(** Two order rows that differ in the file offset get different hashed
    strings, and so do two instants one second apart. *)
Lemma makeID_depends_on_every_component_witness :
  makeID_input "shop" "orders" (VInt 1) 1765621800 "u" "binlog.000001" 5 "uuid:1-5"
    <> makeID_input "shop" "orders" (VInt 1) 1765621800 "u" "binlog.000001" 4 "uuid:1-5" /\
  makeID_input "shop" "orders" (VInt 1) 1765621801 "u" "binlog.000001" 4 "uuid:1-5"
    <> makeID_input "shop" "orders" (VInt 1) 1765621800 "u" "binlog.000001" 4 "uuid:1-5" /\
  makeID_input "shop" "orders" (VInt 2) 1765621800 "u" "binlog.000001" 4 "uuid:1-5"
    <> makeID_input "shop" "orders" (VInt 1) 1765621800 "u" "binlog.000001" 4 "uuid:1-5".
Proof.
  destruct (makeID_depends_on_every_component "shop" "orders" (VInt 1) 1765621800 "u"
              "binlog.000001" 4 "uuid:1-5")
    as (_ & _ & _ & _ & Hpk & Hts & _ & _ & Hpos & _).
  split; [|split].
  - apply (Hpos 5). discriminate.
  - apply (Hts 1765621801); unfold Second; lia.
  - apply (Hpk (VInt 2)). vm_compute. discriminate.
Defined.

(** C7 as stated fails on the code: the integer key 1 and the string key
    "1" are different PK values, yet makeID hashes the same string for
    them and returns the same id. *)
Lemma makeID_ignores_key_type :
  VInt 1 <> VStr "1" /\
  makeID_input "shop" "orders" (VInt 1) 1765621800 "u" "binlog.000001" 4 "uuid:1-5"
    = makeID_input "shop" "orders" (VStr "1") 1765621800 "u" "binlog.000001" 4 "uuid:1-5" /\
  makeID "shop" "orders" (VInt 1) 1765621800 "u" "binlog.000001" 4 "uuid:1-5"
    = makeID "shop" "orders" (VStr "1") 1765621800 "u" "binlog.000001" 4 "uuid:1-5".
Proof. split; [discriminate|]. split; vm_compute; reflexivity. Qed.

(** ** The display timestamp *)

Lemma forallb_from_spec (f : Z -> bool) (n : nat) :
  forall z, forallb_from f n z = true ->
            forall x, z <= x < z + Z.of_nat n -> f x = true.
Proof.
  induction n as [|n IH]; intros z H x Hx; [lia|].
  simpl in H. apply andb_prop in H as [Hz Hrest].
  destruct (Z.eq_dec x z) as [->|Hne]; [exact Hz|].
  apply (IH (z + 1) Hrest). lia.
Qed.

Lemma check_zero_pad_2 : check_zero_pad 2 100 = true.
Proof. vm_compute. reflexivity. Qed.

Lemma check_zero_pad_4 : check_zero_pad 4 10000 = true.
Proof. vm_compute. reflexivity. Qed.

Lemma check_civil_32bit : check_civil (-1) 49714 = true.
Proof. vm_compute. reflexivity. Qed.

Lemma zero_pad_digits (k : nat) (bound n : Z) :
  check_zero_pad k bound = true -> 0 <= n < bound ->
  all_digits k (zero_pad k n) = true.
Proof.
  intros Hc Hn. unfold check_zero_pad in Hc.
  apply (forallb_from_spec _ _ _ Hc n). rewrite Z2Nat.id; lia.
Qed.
--
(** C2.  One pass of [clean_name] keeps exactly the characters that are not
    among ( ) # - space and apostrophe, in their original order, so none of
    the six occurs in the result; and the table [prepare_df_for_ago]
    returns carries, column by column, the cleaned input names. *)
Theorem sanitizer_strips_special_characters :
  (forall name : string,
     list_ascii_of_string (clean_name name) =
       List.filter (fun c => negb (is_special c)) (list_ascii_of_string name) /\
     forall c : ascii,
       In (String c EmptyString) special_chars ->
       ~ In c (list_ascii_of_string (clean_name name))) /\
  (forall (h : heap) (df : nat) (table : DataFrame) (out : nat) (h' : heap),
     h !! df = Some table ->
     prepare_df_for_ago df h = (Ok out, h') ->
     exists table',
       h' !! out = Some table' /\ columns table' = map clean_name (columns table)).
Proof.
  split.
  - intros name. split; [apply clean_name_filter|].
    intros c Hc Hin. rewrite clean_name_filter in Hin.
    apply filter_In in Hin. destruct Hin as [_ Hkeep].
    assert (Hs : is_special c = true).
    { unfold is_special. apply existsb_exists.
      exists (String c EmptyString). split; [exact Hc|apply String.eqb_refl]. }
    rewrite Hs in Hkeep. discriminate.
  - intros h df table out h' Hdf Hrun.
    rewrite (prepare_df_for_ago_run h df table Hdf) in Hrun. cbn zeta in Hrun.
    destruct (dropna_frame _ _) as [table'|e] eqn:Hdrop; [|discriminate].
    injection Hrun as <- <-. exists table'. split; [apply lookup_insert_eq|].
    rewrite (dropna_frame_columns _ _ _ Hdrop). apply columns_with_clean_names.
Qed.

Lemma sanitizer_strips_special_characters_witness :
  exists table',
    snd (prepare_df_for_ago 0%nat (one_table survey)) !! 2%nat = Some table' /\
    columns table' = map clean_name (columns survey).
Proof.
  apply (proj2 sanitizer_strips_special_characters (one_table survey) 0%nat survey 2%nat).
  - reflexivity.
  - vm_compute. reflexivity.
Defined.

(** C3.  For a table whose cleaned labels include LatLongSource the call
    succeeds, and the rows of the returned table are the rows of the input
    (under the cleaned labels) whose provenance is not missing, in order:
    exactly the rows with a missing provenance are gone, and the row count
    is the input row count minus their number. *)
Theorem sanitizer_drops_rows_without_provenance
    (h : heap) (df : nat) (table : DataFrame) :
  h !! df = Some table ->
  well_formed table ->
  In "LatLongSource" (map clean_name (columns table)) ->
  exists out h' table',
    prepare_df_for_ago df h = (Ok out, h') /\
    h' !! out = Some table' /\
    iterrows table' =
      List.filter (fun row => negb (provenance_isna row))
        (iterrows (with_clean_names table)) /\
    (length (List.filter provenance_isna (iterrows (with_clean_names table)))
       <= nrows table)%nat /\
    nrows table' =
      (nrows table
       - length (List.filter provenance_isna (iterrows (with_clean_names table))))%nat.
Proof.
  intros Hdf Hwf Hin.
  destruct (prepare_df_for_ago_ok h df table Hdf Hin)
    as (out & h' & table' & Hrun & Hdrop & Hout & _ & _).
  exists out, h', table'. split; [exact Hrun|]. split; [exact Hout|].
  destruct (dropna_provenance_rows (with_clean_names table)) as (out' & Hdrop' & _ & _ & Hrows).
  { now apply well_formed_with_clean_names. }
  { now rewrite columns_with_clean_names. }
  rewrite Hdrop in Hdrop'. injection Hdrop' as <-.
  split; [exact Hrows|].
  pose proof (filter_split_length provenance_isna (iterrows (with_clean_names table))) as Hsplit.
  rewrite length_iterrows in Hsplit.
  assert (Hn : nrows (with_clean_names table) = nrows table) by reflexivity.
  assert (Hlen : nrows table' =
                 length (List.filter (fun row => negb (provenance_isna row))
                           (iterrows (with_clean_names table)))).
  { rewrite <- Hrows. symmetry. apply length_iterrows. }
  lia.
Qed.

▶ [TASK REQUIREMENTS]
Return each line from the data where the string "reflexivity" can be found.

▶ [REPLY]
Proof. split; [discriminate|]. split; vm_compute; reflexivity. Qed.
Proof. vm_compute. reflexivity. Qed.
Proof. vm_compute. reflexivity. Qed.
Proof. vm_compute. reflexivity. Qed.
  - reflexivity.
  - vm_compute. reflexivity.
  assert (Hn : nrows (with_clean_names table) = nrows table) by reflexivity.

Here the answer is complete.